Sur la période courant du 4 août 2011, date de l’ordonnance de refus d’actes d’instruction complémentaires par le quatrième juge d’instruction, au 9 octobre 2017, date de la dernière notification de fin d’information, le tribunal note : « Marquée depuis plusieurs années déjà par une tendance à laisser certaines des personnes mises en examen ou placées sous le statut de témoin assisté dénoncer les faits délictuels réels ou imaginaires sans les confronter à leurs propres déclarations ou au manque de preuves sérieuses présentées à l’appui de leurs déclarations, l’information pouvait se poursuivre ainsi sous la direction d’un cinquième juge d’instruction sans qu’aucune diligence nouvelle n’y soit apportée malgré la demande insistante et ciblée de la chambre d’instruction, juridiction en charge du contrôle de la poursuite effective de l’information judiciaire. » Le tribunal estime « que la poursuite de l’information judiciaire a été largement vidée de sa substance par l’insuffisance de diligences permettant sa finalisation dans des délais raisonnables et par la succession de magistrats instructeurs, qui n’étaient plus en mesure d’appréhender l’ensemble d’une procédure devenue tentaculaire et lacunaire en ce qui concerne les flux financiers appréhendés et leurs bénéficiaires réels ».

De ce fait, le tribunal a considéré que ni la complexité de l’affaire ni l’attitude des mis en cause ne justifient une procédure de dix-neuf ans et sept mois, et qu’enfin, « la réaction des autorités judiciaires dans la poursuite de l’enquête préliminaire et de l’information judiciaire s’est prolongée de manière totalement inhabituelle dans la pratique de la lutte contre la délinquance économique et financière par l’autorité judiciaire française ».

Sur les conséquences de ce délai déraisonnable, le tribunal note le décès du principal prévenu (Charles Ceccaldi Raynaud), le grand âge de Jean B… (98 ans) et la mauvaise santé de Bernard F…, 82 ans, souffrant de la maladie de Parkinson, les empêchent de se défendre pleinement et personnellement devant la juridiction de jugement. De ce fait, le tribunal estime les droits de la défense « non préservés ».

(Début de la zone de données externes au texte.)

Lemma first_terminal_None t : TInv t -> first_terminal t = None <-> forall kr, kr ∈ records t -> is_running t kr = true.
Proof.
  intros H. unfold first_terminal. set (p := fun kr : string * nat => _).
  assert (Hp : forall kr, kr ∈ records t -> is_running t kr = negb (p kr)).
  { intros [id r] Hin. apply (elem_of_dget _ _ _ (ti_keys t H)) in Hin. destruct (ti_refs t H id r Hin) as (x & Hx & _).
    unfold is_running, p. simpl. rewrite Hx. by destruct (run_status x). }
  split.
  - intros Hn kr Hin. rewrite (Hp kr Hin). destruct (List.find p (records t)) eqn:E; [done|].
    by rewrite (find_none _ _ E kr (proj1 (list_elem_of_In _ _) Hin)).
  - intros Hall. destruct (List.find p (records t)) as [kr|] eqn:E; [|done]. apply find_some in E as [Hin Hb].
    apply list_elem_of_In in Hin. specialize (Hall kr Hin). rewrite (Hp kr Hin), Hb in Hall. done.
Qed.

Lemma admit_tables now q t : records (admit_record now q t) = dset (q_execution_id q) (length (heap t)) (records t) /\
  heap (admit_record now q t) = heap t ++ [new_record now q].
Proof. unfold admit_record, schedule, with_tasks, emit. by destruct (_ && _), (has_event_bus cfg). Qed.

Lemma all_running t : TInv t -> first_terminal t = None -> List.filter (is_running t) (records t) = records t.
Proof.
  intros H Hf. rewrite <- (lfilter_true (records t)) at 2. apply lfilter_ext_in. by apply first_terminal_None.
Qed.

Lemma running_kept now t id r : TInv t -> dget id (records t) = Some r -> is_running t (id, r) = true ->
  dget id (records (prune_terminal_records now t)) = Some r.
Proof.
  intros H Hr Hrun. destruct (prune_spec now t H) as (_ & _ & _ & Hkeep). apply Hkeep. split; [done|].
  unfold is_running in Hrun. simpl in Hrun. destruct (heap t !! r) as [x|] eqn:E; [|done]. to_prop. by eapply running_not_expired.
Qed.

Le tribunal estime en conséquence que le « caractère non raisonnable du délai de la procédure pénale rend impossible le respect du principe supérieur du droit à un procès équitable, dans la mesure où le passage irrémédiable du temps empêche les prévenus de pouvoir assurer pleinement leur défense, alors qu’ils contestent les faits et clament leur innocence ».

Enfin, le tribunal relève que la violation d’un droit à valeur constitutionnelle doit être assortie d’une sanction effective, rappelant les décisions de 2015 invoquées par la défense, qu’en l’espèce, « la constatation du délai manifestement déraisonnable de la procédure ne saurait avoir pour seule conséquence d’ouvrir aux justiciables concernés un droit à une réparation pécuniaire dès lors que ses conséquences ont pour effet immédiat et direct d’empêcher la tenue de leur procès dans des conditions justes et équitables permettant de préserver les droits de la défense ». Un recours en indemnisation ne serait pas de nature à rétablir l’atteinte manifeste portée aux droits de la défense et « qu’en conséquence, seule la constatation de la nullité de l’entière procédure […] constitue une sanction effective de la violation du droit à un procès équitable ».